Definition fc_hash (c : FoldCandidate) : AccountEntryHash := va_entry_hash (fc_entry c).
Definition fc_header (c : FoldCandidate) : AccountEntryHeader := va_header (fc_entry c).

Definition is_mint (c : FoldCandidate) : bool :=
  match fc_op c with
  | AccountGenesis _ _ _ _ _ | DeviceAdd _ _ _ Owner _ | OwnerPromote _ => true
  | _ => false
  end.

Definition subject_device (c : FoldCandidate) : DeviceFingerprint :=
  match fc_op c with
  | AccountGenesis _ _ _ _ _ => ah_device_fingerprint (fc_header c)
  | DeviceAdd d _ _ _ _ | OwnerPromote d | DeviceRemove d _ _ _ _ | OwnerDemote d _ _ _ _ => d
  | _ => ah_device_fingerprint (fc_header c)
  end.

Definition effective_in (outcomes : Outcomes) (h : AccountEntryHash) : bool :=
  match outcomes !! h with Some o => is_effective o | None => false end.

(** ** Incarnations *)

Record Incarnations : Type := mkIncarnations {
  inc_mints : gmap OwnerId FoldCandidate;
  inc_genesis_owner_id : OwnerId;
}.

(** The memoized depths; [Some None] is the in-progress or unresolvable marker. *)
Abbreviation DepthMemo := (gmap OwnerId (option nat)).

Definition incarnations_build (candidates : list FoldCandidate) (genesis_owner_id : OwnerId) : Incarnations :=
  mkIncarnations
    (foldl (fun m c => <[fc_hash c := c]> m) ∅ (List.filter is_mint candidates))
    genesis_owner_id.

Definition inc_candidate (incs : Incarnations) (owner_id : OwnerId) : option FoldCandidate :=
  inc_mints incs !! owner_id.

(** The walk up the citations: the memo, the path, the node it ends at and its depth. *)
Fixpoint depth_walk (fuel : nat) (incs : Incarnations) (memo : DepthMemo) (chain : list OwnerId)
    (node : OwnerId) : option (DepthMemo * list OwnerId * OwnerId * option nat) :=
  match fuel with
  | O => None
  | S fuel =>
      match memo !! node with
      | Some cached => Some (memo, chain, node, cached)
      | None =>
          let memo := <[node := None]> memo in
          match inc_candidate incs node with
          | None => Some (memo, chain, node, None)
          | Some mint =>
              if bool_decide (node = inc_genesis_owner_id incs) then Some (memo, chain, node, Some O)
              else match ah_authority_ref (fc_header mint) with
                   | None => Some (memo, chain, node, None)
                   | Some parent => depth_walk fuel incs memo (chain ++ [node]) parent
                   end
          end
      end
  end.

(** [for &link in chain.iter().rev() { d = d.map(|x| x + 1); depth.insert(link, d) }]. *)
Definition assign_depths (chain : list OwnerId) (base : option nat) (memo : DepthMemo) : DepthMemo :=
  snd (foldl (fun '(d, memo) link => let d := S <$> d in (d, <[link := d]> memo)) (base, memo) (rev chain)).

Definition incarnation_depth (incs : Incarnations) (memo : DepthMemo) (owner_id : OwnerId)
    : option nat * DepthMemo :=
  match memo !! owner_id with
  | Some cached => (cached, memo)
  | None =>
      match depth_walk (S (S (size (inc_mints incs)))) incs memo [] owner_id with
      | None => (None, memo)
      | Some (memo, chain, node, base) =>
          let memo := assign_depths chain base (<[node := base]> memo) in
          (mjoin (memo !! owner_id), memo)
      end
  end.

Definition author_incarnation_id (c : FoldCandidate) : option OwnerId :=
  match fc_op c with
  | AccountGenesis _ _ _ _ _ => Some (fc_hash c)
  | _ => ah_authority_ref (fc_header c)
  end.

Definition author_depth (incs : Incarnations) (memo : DepthMemo) (c : FoldCandidate) : option nat * DepthMemo :=
  match author_incarnation_id c with
  | None => (None, memo)
  | Some inc => incarnation_depth incs memo inc
  end.

(** ** State *)

Record LiveGrant : Type := mkLiveGrant {
  lg_stream_id : StreamId;
  lg_grantee_account_id : AccountId;
  lg_role : GrantRole;
  lg_open : bool;
}.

* Work to complete *
Go through the listing and work out how many lines include the string "OwnerId". Give only the number.

* Answer section *
10